▸ PROVIDED DATA
——
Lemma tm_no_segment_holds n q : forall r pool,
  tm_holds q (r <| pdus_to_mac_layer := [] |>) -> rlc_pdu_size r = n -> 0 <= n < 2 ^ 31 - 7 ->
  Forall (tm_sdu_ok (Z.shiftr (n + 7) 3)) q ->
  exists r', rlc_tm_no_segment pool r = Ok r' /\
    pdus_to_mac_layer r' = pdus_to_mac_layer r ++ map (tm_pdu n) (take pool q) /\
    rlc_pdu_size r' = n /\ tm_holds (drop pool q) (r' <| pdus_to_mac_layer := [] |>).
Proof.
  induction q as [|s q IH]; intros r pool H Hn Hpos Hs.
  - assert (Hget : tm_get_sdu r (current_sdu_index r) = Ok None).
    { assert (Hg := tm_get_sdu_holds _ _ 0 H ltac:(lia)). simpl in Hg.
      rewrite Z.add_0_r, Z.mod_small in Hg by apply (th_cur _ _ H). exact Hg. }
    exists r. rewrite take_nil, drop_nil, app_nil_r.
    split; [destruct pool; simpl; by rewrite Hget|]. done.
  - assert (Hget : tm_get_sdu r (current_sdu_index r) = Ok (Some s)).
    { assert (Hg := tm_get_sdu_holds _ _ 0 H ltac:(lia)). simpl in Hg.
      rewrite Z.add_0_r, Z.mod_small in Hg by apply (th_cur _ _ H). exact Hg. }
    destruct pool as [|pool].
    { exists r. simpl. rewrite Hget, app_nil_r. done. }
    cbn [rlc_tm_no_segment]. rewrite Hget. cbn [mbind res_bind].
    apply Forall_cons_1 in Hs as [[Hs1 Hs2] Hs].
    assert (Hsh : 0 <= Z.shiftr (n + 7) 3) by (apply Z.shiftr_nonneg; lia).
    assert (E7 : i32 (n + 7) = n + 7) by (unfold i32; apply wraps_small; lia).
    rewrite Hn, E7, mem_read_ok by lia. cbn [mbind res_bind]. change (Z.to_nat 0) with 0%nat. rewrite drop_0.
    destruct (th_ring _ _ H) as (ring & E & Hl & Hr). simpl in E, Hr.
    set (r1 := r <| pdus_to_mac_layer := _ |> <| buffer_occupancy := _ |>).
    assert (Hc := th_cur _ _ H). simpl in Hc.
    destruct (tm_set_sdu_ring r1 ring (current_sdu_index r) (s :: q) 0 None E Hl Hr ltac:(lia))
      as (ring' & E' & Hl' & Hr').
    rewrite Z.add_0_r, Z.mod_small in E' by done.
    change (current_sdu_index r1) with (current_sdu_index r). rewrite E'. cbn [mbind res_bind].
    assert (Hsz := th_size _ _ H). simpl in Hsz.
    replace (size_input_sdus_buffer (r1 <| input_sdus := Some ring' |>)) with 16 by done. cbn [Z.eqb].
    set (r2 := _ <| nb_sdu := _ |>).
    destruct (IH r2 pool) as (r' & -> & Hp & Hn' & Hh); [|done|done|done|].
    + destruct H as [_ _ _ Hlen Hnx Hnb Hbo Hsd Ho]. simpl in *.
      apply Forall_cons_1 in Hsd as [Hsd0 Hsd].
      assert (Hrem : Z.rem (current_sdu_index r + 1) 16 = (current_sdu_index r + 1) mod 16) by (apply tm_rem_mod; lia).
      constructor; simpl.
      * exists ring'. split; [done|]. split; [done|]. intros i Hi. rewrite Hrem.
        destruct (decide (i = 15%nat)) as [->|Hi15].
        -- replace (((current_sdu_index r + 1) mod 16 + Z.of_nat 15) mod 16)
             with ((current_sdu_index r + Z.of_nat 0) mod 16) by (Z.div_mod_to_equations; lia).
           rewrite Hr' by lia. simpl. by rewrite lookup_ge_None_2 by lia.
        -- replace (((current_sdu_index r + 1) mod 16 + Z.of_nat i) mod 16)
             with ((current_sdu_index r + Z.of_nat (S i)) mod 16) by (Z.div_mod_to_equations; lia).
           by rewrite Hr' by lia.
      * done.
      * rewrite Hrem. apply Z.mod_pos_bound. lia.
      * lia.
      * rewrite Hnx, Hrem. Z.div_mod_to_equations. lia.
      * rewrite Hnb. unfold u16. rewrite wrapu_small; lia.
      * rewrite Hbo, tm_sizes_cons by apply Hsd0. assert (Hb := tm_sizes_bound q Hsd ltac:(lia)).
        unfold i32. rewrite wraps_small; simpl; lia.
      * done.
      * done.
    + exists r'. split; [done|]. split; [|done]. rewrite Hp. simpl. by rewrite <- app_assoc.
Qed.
——
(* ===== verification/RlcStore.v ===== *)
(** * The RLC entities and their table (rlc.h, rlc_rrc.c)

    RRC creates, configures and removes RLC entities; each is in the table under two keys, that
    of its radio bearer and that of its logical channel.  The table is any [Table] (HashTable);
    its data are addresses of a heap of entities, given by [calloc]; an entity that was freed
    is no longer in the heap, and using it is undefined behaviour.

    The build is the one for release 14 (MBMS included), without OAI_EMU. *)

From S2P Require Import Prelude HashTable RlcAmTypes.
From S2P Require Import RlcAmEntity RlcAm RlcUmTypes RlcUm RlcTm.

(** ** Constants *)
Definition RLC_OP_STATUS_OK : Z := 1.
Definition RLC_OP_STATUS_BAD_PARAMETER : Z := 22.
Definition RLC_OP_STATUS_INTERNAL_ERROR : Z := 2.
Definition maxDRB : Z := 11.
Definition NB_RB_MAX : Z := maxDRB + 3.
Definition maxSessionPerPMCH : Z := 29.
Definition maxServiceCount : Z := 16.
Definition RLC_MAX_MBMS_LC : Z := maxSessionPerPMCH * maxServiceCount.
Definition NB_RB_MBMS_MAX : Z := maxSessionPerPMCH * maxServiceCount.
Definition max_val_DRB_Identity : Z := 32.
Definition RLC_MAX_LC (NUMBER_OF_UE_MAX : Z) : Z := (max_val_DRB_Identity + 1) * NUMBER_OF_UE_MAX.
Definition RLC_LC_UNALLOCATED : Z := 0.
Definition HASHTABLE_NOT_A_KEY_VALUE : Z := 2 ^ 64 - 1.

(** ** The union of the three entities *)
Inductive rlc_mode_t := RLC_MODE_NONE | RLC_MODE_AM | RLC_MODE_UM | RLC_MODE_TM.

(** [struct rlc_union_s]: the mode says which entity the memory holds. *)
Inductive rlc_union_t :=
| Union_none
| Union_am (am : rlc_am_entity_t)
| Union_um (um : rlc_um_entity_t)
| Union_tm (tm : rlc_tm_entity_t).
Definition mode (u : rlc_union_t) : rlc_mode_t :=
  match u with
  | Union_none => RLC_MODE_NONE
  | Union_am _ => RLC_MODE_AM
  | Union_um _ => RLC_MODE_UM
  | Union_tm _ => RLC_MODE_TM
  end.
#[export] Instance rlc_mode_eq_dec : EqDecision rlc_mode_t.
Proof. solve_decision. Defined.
——
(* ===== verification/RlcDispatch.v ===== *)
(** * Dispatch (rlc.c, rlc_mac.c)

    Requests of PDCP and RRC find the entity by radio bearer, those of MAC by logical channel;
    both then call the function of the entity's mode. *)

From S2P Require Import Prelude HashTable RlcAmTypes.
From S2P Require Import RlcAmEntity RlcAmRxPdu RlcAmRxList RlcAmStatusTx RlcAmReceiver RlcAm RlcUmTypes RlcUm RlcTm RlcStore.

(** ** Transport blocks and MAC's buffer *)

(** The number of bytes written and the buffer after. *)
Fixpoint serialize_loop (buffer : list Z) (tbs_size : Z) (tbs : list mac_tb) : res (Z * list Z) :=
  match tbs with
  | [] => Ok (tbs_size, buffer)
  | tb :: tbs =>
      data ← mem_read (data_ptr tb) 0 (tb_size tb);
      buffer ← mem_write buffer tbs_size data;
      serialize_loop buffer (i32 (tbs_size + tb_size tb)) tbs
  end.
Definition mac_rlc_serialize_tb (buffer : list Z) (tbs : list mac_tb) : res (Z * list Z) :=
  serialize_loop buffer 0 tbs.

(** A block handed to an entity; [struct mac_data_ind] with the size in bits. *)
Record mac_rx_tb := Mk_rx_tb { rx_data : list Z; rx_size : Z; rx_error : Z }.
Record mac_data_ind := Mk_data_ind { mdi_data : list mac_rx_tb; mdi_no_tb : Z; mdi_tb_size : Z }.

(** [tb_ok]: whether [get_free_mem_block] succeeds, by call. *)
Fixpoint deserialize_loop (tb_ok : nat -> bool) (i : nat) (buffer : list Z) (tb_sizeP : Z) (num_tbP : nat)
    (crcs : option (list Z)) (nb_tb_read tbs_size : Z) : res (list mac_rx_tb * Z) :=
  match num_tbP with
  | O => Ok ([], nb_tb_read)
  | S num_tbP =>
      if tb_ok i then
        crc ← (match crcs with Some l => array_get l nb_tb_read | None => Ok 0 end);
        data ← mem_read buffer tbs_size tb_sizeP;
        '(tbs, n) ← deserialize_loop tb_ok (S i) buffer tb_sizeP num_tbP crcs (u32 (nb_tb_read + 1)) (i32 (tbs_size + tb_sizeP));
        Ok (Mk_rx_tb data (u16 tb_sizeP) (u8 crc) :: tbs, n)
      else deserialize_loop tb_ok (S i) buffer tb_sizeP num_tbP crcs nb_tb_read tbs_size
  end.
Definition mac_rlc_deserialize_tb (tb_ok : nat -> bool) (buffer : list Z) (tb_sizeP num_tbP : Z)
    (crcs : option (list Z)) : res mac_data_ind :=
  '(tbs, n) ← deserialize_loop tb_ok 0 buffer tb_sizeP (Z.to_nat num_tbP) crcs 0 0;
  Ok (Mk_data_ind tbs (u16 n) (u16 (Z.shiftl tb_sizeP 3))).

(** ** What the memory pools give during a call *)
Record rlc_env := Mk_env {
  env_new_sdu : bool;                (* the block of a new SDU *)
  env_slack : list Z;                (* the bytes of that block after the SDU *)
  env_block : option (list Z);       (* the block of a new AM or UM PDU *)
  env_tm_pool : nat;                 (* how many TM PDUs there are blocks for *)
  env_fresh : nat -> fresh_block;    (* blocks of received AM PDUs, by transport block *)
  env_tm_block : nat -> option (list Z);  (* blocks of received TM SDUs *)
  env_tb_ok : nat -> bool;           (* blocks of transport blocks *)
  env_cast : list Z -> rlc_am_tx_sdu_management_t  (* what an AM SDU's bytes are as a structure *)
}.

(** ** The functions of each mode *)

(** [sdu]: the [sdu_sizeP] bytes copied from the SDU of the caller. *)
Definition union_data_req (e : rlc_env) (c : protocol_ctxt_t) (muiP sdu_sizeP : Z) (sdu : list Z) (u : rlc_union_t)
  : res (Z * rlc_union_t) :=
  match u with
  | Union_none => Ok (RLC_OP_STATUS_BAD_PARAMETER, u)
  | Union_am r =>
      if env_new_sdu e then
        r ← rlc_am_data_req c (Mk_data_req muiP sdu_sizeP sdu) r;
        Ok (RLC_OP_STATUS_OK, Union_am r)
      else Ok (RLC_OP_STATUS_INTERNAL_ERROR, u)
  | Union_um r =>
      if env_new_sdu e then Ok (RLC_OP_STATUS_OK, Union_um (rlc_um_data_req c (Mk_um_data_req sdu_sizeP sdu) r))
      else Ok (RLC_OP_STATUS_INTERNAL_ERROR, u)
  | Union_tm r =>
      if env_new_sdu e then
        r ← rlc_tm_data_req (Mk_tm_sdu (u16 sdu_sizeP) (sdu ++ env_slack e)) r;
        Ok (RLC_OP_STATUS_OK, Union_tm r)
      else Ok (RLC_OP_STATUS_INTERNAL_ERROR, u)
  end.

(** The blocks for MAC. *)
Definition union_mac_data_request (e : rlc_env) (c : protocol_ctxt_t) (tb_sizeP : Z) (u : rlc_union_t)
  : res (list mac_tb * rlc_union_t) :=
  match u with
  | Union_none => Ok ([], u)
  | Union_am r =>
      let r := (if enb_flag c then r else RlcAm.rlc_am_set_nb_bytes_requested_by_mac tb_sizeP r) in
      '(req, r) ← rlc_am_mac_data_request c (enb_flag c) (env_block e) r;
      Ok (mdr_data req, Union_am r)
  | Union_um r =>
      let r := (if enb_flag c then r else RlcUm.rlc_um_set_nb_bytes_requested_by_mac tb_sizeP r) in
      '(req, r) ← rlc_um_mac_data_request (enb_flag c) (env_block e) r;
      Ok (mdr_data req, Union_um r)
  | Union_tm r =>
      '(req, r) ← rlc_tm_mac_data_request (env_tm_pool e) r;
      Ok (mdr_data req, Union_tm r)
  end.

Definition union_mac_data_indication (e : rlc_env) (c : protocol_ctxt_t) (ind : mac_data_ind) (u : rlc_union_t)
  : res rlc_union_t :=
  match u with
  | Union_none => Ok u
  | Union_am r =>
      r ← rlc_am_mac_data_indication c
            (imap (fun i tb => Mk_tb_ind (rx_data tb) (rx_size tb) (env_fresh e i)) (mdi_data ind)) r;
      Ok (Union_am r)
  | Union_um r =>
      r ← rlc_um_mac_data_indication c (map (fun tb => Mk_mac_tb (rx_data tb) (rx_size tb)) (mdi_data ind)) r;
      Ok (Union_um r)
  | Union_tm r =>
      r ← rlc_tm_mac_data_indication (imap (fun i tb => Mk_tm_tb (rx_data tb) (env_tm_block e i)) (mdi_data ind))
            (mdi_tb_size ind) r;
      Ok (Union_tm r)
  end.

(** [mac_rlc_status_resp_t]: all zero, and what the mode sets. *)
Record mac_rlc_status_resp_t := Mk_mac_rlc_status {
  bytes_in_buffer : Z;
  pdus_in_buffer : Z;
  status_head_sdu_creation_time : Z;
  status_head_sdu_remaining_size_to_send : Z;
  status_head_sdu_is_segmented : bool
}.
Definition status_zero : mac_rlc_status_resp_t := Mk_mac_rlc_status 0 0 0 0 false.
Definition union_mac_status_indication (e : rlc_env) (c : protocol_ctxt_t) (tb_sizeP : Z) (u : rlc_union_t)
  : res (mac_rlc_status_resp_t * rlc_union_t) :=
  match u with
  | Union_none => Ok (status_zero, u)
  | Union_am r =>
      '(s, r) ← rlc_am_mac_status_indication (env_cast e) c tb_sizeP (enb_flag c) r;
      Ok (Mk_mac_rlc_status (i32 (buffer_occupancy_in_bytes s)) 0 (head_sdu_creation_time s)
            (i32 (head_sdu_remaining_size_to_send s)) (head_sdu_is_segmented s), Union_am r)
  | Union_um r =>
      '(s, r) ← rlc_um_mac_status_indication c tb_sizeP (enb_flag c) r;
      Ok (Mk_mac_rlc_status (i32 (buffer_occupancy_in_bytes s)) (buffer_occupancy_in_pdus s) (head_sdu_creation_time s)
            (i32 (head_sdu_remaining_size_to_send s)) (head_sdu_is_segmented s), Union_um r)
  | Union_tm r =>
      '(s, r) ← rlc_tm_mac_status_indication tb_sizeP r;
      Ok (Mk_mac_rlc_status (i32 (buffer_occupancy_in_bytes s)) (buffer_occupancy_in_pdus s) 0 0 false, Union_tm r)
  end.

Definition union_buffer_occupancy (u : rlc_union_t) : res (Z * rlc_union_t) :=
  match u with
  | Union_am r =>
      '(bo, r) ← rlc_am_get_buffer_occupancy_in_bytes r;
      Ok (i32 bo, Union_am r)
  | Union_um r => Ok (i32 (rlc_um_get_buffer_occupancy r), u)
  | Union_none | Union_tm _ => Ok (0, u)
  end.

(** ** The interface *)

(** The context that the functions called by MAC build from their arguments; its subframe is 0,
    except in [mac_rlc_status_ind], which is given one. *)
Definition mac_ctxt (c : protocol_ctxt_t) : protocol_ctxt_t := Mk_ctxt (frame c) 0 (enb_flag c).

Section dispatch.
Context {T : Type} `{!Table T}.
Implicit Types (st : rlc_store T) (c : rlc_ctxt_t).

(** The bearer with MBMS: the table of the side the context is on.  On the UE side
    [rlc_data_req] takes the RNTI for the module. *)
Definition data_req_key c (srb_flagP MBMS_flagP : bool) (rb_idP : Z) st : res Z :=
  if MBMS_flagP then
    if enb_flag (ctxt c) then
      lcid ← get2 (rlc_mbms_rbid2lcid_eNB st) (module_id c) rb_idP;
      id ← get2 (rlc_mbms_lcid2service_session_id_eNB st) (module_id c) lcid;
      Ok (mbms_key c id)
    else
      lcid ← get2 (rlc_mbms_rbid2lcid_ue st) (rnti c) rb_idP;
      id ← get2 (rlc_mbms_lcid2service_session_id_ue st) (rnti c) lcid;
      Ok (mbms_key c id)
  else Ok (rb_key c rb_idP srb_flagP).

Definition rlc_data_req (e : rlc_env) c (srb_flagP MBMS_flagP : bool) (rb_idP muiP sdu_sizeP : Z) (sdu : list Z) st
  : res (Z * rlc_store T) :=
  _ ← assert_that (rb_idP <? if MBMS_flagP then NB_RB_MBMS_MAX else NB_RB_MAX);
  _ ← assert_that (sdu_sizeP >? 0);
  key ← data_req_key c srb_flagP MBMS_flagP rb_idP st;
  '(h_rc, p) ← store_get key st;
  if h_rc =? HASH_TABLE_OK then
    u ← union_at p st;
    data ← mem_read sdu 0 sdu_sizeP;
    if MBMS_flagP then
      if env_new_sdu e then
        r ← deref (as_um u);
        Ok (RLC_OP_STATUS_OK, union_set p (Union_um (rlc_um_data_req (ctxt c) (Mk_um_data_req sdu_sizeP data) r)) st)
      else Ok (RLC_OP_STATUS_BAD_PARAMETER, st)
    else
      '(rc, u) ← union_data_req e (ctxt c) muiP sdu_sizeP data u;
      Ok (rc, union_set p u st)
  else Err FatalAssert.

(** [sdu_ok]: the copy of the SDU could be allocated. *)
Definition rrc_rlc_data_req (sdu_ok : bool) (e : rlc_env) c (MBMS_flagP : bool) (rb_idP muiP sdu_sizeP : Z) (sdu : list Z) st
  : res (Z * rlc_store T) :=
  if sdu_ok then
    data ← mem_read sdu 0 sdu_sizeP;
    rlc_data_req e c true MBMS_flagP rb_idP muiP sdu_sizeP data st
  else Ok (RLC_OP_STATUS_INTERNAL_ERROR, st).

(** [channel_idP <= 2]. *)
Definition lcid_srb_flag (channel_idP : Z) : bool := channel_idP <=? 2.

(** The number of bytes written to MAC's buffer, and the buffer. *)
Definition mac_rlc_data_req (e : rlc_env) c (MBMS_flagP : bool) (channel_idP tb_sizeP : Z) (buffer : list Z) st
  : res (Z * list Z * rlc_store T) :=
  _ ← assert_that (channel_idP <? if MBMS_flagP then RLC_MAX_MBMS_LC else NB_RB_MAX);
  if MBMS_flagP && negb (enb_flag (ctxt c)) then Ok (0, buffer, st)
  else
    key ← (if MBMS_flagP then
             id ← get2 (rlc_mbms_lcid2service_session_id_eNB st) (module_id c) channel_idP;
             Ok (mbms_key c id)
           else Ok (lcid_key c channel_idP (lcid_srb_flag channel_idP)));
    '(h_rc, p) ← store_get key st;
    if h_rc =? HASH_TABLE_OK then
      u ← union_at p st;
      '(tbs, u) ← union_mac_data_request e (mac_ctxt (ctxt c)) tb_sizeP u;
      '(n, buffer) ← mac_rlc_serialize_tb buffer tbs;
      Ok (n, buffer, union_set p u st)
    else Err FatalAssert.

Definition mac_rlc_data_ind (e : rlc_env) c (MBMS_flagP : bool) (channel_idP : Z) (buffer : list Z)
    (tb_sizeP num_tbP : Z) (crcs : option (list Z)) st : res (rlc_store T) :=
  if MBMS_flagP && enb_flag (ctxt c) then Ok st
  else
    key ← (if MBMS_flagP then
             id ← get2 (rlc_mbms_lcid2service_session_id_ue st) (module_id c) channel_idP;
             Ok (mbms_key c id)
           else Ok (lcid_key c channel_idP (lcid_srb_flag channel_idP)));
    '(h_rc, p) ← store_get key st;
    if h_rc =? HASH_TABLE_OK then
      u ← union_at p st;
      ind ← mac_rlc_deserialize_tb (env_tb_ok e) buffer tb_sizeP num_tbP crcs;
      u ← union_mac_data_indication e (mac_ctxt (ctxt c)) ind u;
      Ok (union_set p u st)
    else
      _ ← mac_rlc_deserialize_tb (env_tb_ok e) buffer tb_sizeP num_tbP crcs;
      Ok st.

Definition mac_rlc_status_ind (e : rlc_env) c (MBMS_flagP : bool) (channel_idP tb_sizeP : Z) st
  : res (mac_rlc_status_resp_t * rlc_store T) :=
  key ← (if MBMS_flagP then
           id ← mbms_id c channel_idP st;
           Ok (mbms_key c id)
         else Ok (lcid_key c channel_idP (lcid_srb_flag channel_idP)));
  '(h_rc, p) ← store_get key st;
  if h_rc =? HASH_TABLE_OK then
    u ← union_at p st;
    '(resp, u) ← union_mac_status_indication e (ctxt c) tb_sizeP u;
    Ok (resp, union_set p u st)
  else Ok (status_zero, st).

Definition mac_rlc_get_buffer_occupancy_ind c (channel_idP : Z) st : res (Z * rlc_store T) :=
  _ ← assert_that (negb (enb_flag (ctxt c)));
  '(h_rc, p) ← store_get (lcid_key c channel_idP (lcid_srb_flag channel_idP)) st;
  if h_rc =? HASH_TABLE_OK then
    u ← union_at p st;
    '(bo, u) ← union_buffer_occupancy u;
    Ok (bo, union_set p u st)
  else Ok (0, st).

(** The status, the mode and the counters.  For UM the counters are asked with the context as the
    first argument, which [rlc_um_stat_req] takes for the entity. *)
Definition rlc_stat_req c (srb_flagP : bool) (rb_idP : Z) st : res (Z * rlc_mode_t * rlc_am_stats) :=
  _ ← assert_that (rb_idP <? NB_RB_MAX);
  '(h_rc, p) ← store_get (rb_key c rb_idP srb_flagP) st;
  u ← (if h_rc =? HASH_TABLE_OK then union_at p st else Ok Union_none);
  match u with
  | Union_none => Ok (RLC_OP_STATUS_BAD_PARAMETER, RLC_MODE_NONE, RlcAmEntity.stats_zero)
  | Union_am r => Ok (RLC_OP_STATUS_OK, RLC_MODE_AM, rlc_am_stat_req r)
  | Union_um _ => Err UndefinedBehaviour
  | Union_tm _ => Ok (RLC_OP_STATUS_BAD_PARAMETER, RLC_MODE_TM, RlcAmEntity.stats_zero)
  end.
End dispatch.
——
▸ WORK ITEM
Find and show each line of the listing with the word "FatalAssert".

▸ OUTPUT FOR THIS TASK
  else Err FatalAssert.
    else Err FatalAssert.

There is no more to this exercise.